La presenza dell’Eni in Nigeria è una storia vecchia di oltre 50 anni: comincia nel 1962, quando l’Agip avvia attività di esplorazione. Oggi l’Eni è presente nel Paese con un intreccio d’accordi e contratti ed è la quarta compagnia ‘locale’, dopo Shell, Exxon/Mobil e Chevron.
Nell’area del Delta, nel sud-est, dove
si trovano pozzi e impianti, la situazione socio-politica richiede massima
attenzione, per ammissione degli stessi dirigenti Eni, dal punto di vista del
miglioramento delle condizioni di vita e di sicurezza, della salute e
dell’istruzione.
Se nel nord-est il movimento
integralista Boko Haram allarma l’opinione pubblica internazionale, con i raid
contro le popolazioni cristiane, il sequestro di centinaia di studentesse e
l’insediamento d’un califfato a cavallo delle frontiere –proprio ieri, i capi
locali hanno chiesto protezione all’Onu-, nell’aerea del Delta –dice un
esperto- “petrolio, gas e guerriglia creano una miscela esplosiva”.

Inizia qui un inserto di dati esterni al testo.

(* ===== verification/Itertools.v ===== *)
(** * Python iteration helpers

    [enumerate], [itertools.pairwise], [itertools.product] and
    [itertools.permutations] as lists in the order CPython yields their
    items, with the facts the band pipeline relies on: what the items are,
    how many there are, and which comes first. *)

From stdpp Require Import prelude.
From Stdlib Require Import Permutation Factorial.
From S2P Require Import Prelude.

(** * Definitions *)

(** [enumerate(l)]. *)
Definition enumerate {A} (l : list A) : list (nat * A) :=
  combine (seq 0 (length l)) l.

(** [itertools.pairwise(l)]: consecutive overlapping pairs. *)
Fixpoint pairwise {A} (l : list A) : list (A * A) :=
  match l with
  | x :: (y :: _) as t => (x, y) :: pairwise t
  | _ => []
  end.

(** [itertools.product] of the lists [ls]: the last list varies fastest. *)
Fixpoint product {A} (ls : list (list A)) : list (list A) :=
  match ls with
  | [] => [[]]
  | l :: rest => flat_map (fun x => map (cons x) (product rest)) l
  end.

(** Every way of taking one item out of a list, by position, with the
    items that remain in their order. *)
Fixpoint picks {A} (l : list A) : list (A * list A) :=
  match l with
  | [] => []
  | x :: xs => (x, xs) :: map (fun p => (fst p, x :: snd p)) (picks xs)
  end.

(** [itertools.permutations(l, r)] for [r <= len(l)]: tuples of length
    [r] in lexicographic order of the positions chosen. *)
Fixpoint perms_n {A} (r : nat) (l : list A) : list (list A) :=
  match r with
  | 0 => [[]]
  | S r' => flat_map (fun p => map (cons (fst p)) (perms_n r' (snd p))) (picks l)
  end.

(** [itertools.permutations(l)]. *)
Definition permutations {A} (l : list A) : list (list A) :=
  perms_n (length l) l.

(** [math.prod] of a list of lengths. *)
Definition nat_prod (l : list nat) : nat := fold_right Nat.mul 1 l.

(** * Facts *)

Section Facts.
Context {A : Type}.
Implicit Types (l : list A) (ls : list (list A)).

(** ** enumerate *)

Lemma enumerate_length l : length (enumerate l) = length l.
Proof. unfold enumerate. rewrite length_combine, length_seq. lia. Qed.

Lemma enumerate_snd l : map snd (enumerate l) = l.
Proof.
  unfold enumerate. generalize 0. induction l as [| x l IH]; intros n; [done |].
  cbn. by rewrite IH.
Qed.

Lemma enumerate_fst l : map fst (enumerate l) = seq 0 (length l).
Proof.
  unfold enumerate. generalize 0. induction l as [| x l IH]; intros n; [done |].
  cbn. by rewrite IH.
Qed.

Lemma enumerate_In l (i : nat) (x : A) :
  In (i, x) (enumerate l) -> l !! i = Some x.
Proof.
  unfold enumerate. rewrite <- (Nat.sub_0_r i) at 2. generalize 0 as s.
  induction l as [| y l IH]; intros s; [done |]. cbn [length seq combine].
  intros [E | Hin].
  - inversion E; subst. by rewrite Nat.sub_diag.
  - assert (In i (seq (S s) (length l))) as Hs%in_seq
      by exact (in_combine_l _ _ _ _ Hin).
    replace (i - s) with (S (i - S s)) by lia. cbn. by apply IH.
Qed.

(** ** pairwise *)

Lemma pairwise_length l : length (pairwise l) = length l - 1.
Proof.
  induction l as [| x [| y t] IH]; [done.. |].
  cbn [pairwise length] in *. lia.
Qed.

Lemma pairwise_In l a b :
  In (a, b) (pairwise l) <-> exists l1 l2, l = l1 ++ a :: b :: l2.
Proof.
  induction l as [| x [| y t] IH].
  - split; [done | intros (l1 & l2 & E); by destruct l1].
  - split; [done | intros (l1 & l2 & E)]. by destruct l1 as [| ? [| ? ?]].
  - cbn [pairwise In]. rewrite IH. split.
    + intros [E | (l1 & l2 & E)].
      * injection E as <- <-. by exists [], t.
      * exists (x :: l1), l2. by rewrite E.
    + intros (l1 & l2 & E). destruct l1 as [| z l1]; cbn in E.
      * injection E as <- <- _. by left.
      * injection E as <- E. right. by exists l1, l2.
Qed.

Lemma pairwise_In_both l a b : In (a, b) (pairwise l) -> In a l /\ In b l.
Proof.
  intros (l1 & l2 & ->)%pairwise_In. rewrite !in_app_iff. cbn. tauto.
Qed.

Lemma pairwise_two (a b : A) : pairwise [a; b] = [(a, b)].
Proof. done. Qed.

(** ** product *)

Lemma product_length ls : length (product ls) = nat_prod (map length ls).
Proof.
  induction ls as [| l rest IH]; [done |]. cbn [product map nat_prod fold_right].
  fold (nat_prod (map length rest)). rewrite <- IH.
  induction l as [| x l IHl]; [done |].
  cbn [flat_map length]. rewrite length_app, length_map, IHl. lia.
Qed.

Lemma product_In ls (t : list A) :
  In t (product ls) <-> Forall2 (fun x l => In x l) t ls.
Proof.
  revert t. induction ls as [| l rest IH]; intros t; cbn.
  - split; [intros [<- | []]; constructor | inversion 1; by left].
  - rewrite in_flat_map. split.
    + intros (x & Hx & Ht). apply in_map_iff in Ht as (t' & <- & Ht').
      constructor; [done | by apply IH].
    + inversion 1 as [| x ? t' ? Hx Ht']; subst. exists x. split; [done |].
      apply in_map_iff. exists t'. split; [done | by apply IH].
Qed.

(** ** picks *)

Lemma picks_length l : length (picks l) = length l.
Proof. induction l as [| x l IH]; [done |]. cbn. by rewrite length_map, IH. Qed.

Lemma picks_Permutation l x rest :
  In (x, rest) (picks l) -> Permutation l (x :: rest).
Proof.
  revert x rest. induction l as [| y l IH]; intros x rest; [done |].
  cbn. intros [E | Hin].
  - by injection E as -> ->.
  - apply in_map_iff in Hin as ([z r] & E & Hin). injection E as -> <-.
    cbn. rewrite (IH _ _ Hin). apply perm_swap.
Qed.

Lemma picks_complete l x : In x l -> exists rest, In (x, rest) (picks l).
Proof.
  induction l as [| y l IH]; [done |]. intros [-> | Hin].
  - exists l. by left.
  - destruct (IH Hin) as (rest & Hr). exists (y :: rest). right.
    apply in_map_iff. by exists (x, rest).
Qed.

Lemma picks_rest_length l x rest :
  In (x, rest) (picks l) -> length l = S (length rest).
Proof. intros Hin. by rewrite (Permutation_length (picks_Permutation _ _ _ Hin)). Qed.

(** ** permutations *)

Lemma perms_n_In (r : nat) l (p : list A) :
  In p (perms_n r l) -> length p = r /\ exists q, Permutation l (p ++ q).
Proof.
  revert l p. induction r as [| r IH]; intros l p; cbn.
  - intros [<- | []]. split; [done | by exists l].
  - rewrite in_flat_map. intros ([x rest] & Hpick & Hp).
    apply in_map_iff in Hp as (p' & <- & Hp'). cbn in *.
    destruct (IH _ _ Hp') as (Hlen & q & Hq). split; [by rewrite <- Hlen |].
    exists q. rewrite (picks_Permutation _ _ _ Hpick). cbn. by constructor.
Qed.

Lemma permutations_Permutation l (p : list A) :
  In p (permutations l) -> Permutation l p.
Proof.
  intros Hin. destruct (perms_n_In _ _ _ Hin) as (Hlen & q & Hq).
  pose proof (Permutation_length Hq) as Hl. rewrite length_app in Hl.
  destruct q; [by rewrite app_nil_r in Hq | cbn in Hl; lia].
Qed.

Lemma perms_n_complete (r : nat) l (p : list A) :
  length l = r -> Permutation l p -> In p (perms_n r l).
Proof.
  revert l p. induction r as [| r IH]; intros l p Hlen Hp.
  - destruct l; [| done]. apply Permutation_nil in Hp as ->. by left.
  - destruct p as [| x p].
    { apply Permutation_sym, Permutation_nil in Hp. by subst. }
    assert (In x l) as Hx.
    { eapply Permutation_in; [symmetry; exact Hp | by left]. }
    destruct (picks_complete _ _ Hx) as (rest & Hpick).
    cbn. apply in_flat_map. exists (x, rest). split; [done |].
    apply in_map_iff. exists p. split; [done |]. apply IH.
    + apply picks_rest_length in Hpick. cbn. lia.
    + apply (Permutation_cons_inv (a := x)).
      by rewrite <- (picks_Permutation _ _ _ Hpick).
Qed.

Lemma permutations_complete l (p : list A) :
  Permutation l p -> In p (permutations l).
Proof. by apply perms_n_complete. Qed.

Lemma perms_n_head l : exists t, perms_n (length l) l = l :: t.
Proof.
  induction l as [| x l (t & IH)]; [by exists [] |].
  cbn. rewrite IH. cbn. eauto.
Qed.

Lemma perms_n_length (r : nat) l :
  length l = r -> length (perms_n r l) = fact r.
Proof.
  revert l. induction r as [| r IH]; intros l Hlen; [done |].
  cbn [perms_n fact].
  assert (forall ps : list (A * list A),
    Forall (fun p => length (snd p) = r) ps ->
    length (flat_map (fun p => map (cons (fst p)) (perms_n r (snd p))) ps)
    = length ps * fact r) as Hsum.
  { induction 1 as [| p ps Hp _ IHps]; [done |].
    cbn. rewrite length_app, length_map, IHps, (IH _ Hp). lia. }
  rewrite Hsum.
  - rewrite picks_length, Hlen. lia.
  - apply Forall_forall. intros [x rest] Hin%list_elem_of_In.
    apply picks_rest_length in Hin. cbn. lia.
Qed.

Lemma permutations_length l : length (permutations l) = fact (length l).
Proof. by apply perms_n_length. Qed.

End Facts.

#[export] Hint Resolve permutations_Permutation permutations_complete : arpes.
#[export] Hint Rewrite @enumerate_length @pairwise_length @product_length
  @permutations_length : arpes_rw.
(* ===== verification/Arrays.v ===== *)
(** * Labelled arrays

    The part of [xarray.DataArray] the band pipeline uses: an array with
    named dimensions, a list of coordinate ticks per dimension and its
    cells in row-major order (the last dimension varies fastest).  The
    operations are the ones the sources call: [coords], [sel], [sum],
    assignment through [loc], the iteration of
    [arpes.utilities.enumerate_dataarray], and the allocation of an array
    of objects of the same shape. *)

From stdpp Require Import prelude strings.
From S2P Require Import Prelude PyDict Itertools.

(** * Definitions *)

Section Defs.
Context {F : Type} {Fops : ScalarOps F}.

(** A labelled array: dimension names, the coordinate ticks of each
    dimension and the cells in row-major order. *)
Record Grid (A : Type) : Type := mkGrid {
  g_dims : list string;
  g_coords : list (list F);
  g_cells : list A
}.
Arguments g_dims {A} g.
Arguments g_coords {A} g.
Arguments g_cells {A} g.

(** [arr.coords] as a dictionary from dimension to ticks. *)
Definition coords_dict {A} (g : Grid A) : list (string * list F) :=
  combine (g_dims g) (g_coords g).

(** [arr.coords[d]]. *)
Definition coords_of {A} (g : Grid A) (d : string) : pyres (list F) :=
  dict_item (coords_dict g) d.

(** [arr.G.iter_coords()]: every coordinate as a dictionary from
    dimension to tick. *)
Definition iter_coords {A} (g : Grid A) : list (list (string * F)) :=
  map (combine (g_dims g)) (product (g_coords g)).

(** [arpes.utilities.enumerate_dataarray]: every coordinate with its
    cell. *)
Definition enumerate_dataarray {A} (g : Grid A)
    : list (list (string * F) * A) :=
  combine (map (combine (g_dims g)) (product (g_coords g))) (g_cells g).

(** [tuple(coordinate[d] for d in dims)]. *)
Definition frozen (dims : list string) (coordinate : list (string * F))
    : pyres (list F) :=
  pymap (dict_item coordinate) dims.

(** The coordinate has the tick the selector asks for on every dimension
    the selector names. *)
Definition agrees (selector coordinate : list (string * F)) : bool :=
  forallb (fun kv => match dict_get coordinate (fst kv) with
                     | Some x => s_eqb x (snd kv)
                     | None => false
                     end) selector.

(** The selector names dimensions of the array and ticks they have. *)
Definition check_selector {A} (g : Grid A) (selector : list (string * F))
    : pyres unit :=
  (let* _ := pymap (fun kv =>
       let* ticks := coords_of g (fst kv) in
       if existsb (fun t => s_eqb t (snd kv)) ticks then Ok tt
       else Raise KeyError) selector in
   Ok tt)%py.

(** [arr.sel(selector)]: the cells at the ticks selected; the dimensions
    selected disappear. *)
Definition sel {A} (g : Grid A) (selector : list (string * F))
    : pyres (Grid A) :=
  (let* _ := check_selector g selector in
   let kept := List.filter (fun dc => negb (dict_mem selector (fst dc)))
                           (coords_dict g) in
   Ok {| g_dims := map fst kept;
         g_coords := map snd kept;
         g_cells := map snd (List.filter (fun item => agrees selector (fst item))
                                         (enumerate_dataarray g)) |})%py.

(** [arr.loc[selector] = v]. *)
Definition loc_set {A} (g : Grid A) (selector : list (string * F)) (v : A)
    : pyres (Grid A) :=
  (let* _ := check_selector g selector in
   Ok {| g_dims := g_dims g;
         g_coords := g_coords g;
         g_cells := map (fun item => if agrees selector (fst item) then v
                                     else snd item)
                        (enumerate_dataarray g) |})%py.

(** [arr.loc[selector] = values] for an array of values: the cells
    selected take the values in order; [ValueError] when their numbers
    differ. *)
Fixpoint assign_where {A} (hit : list bool) (cells values : list A)
    : pyres (list A) :=
  match hit, cells with
  | true :: hit', _ :: cells' =>
      match values with
      | v :: values' =>
          match assign_where hit' cells' values' with
          | Ok r => Ok (v :: r)
          | Raise e => Raise e
          end
      | [] => Raise ValueError
      end
  | false :: hit', c :: cells' =>
      match assign_where hit' cells' values with
      | Ok r => Ok (c :: r)
      | Raise e => Raise e
      end
  | _, _ => match values with [] => Ok cells | _ => Raise ValueError end
  end.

A nord e a sud, l’inazione,
l’inefficienza, la corruzione delle autorità e dell’esercito accrescono
l’impressione di disordine. Senza contare l’epidemia di Ebola in atto, che va
ampliandosi.
Secondo molti osservatori, le
compagnie petrolifera tentano di mettere la sordina a quanto avviene nel
sud-est, dai sequestri ricorrenti di personale (anche italiano) alle incursioni
di miliziani contro piattaforme e oleodotti, mentre gli impianti sono
presidiati da esercito regolare e squadre armate.
Nel Delta del Niger, l’attività delle multinazionali del
petrolio provoca –dicono ambientalisti e difensori dei diritti umani- gravi
danni. Le comunità locali sono appoggiate dal Mend -Movimento per l’emancipazione
del Delta-e dal Mosop -Movimento per la sopravvivenza del popolo Ogoni-.
La Nigeria ,
8° produttore mondiale, ha dovuto ridurre la produzione d’un quinto, dopo una
serie d’attacchi anche contro piattaforme offshore.
La Nigeria
e gli altri fornitori africani cui l’Eni guarda con interesse, specie Angola e
Mozambico, servono a ridurre la dipendenza energetica italiana da fornitori relativamente
instabili, come Libia e pure Algeria nel Nord Africa o la Russia a Est.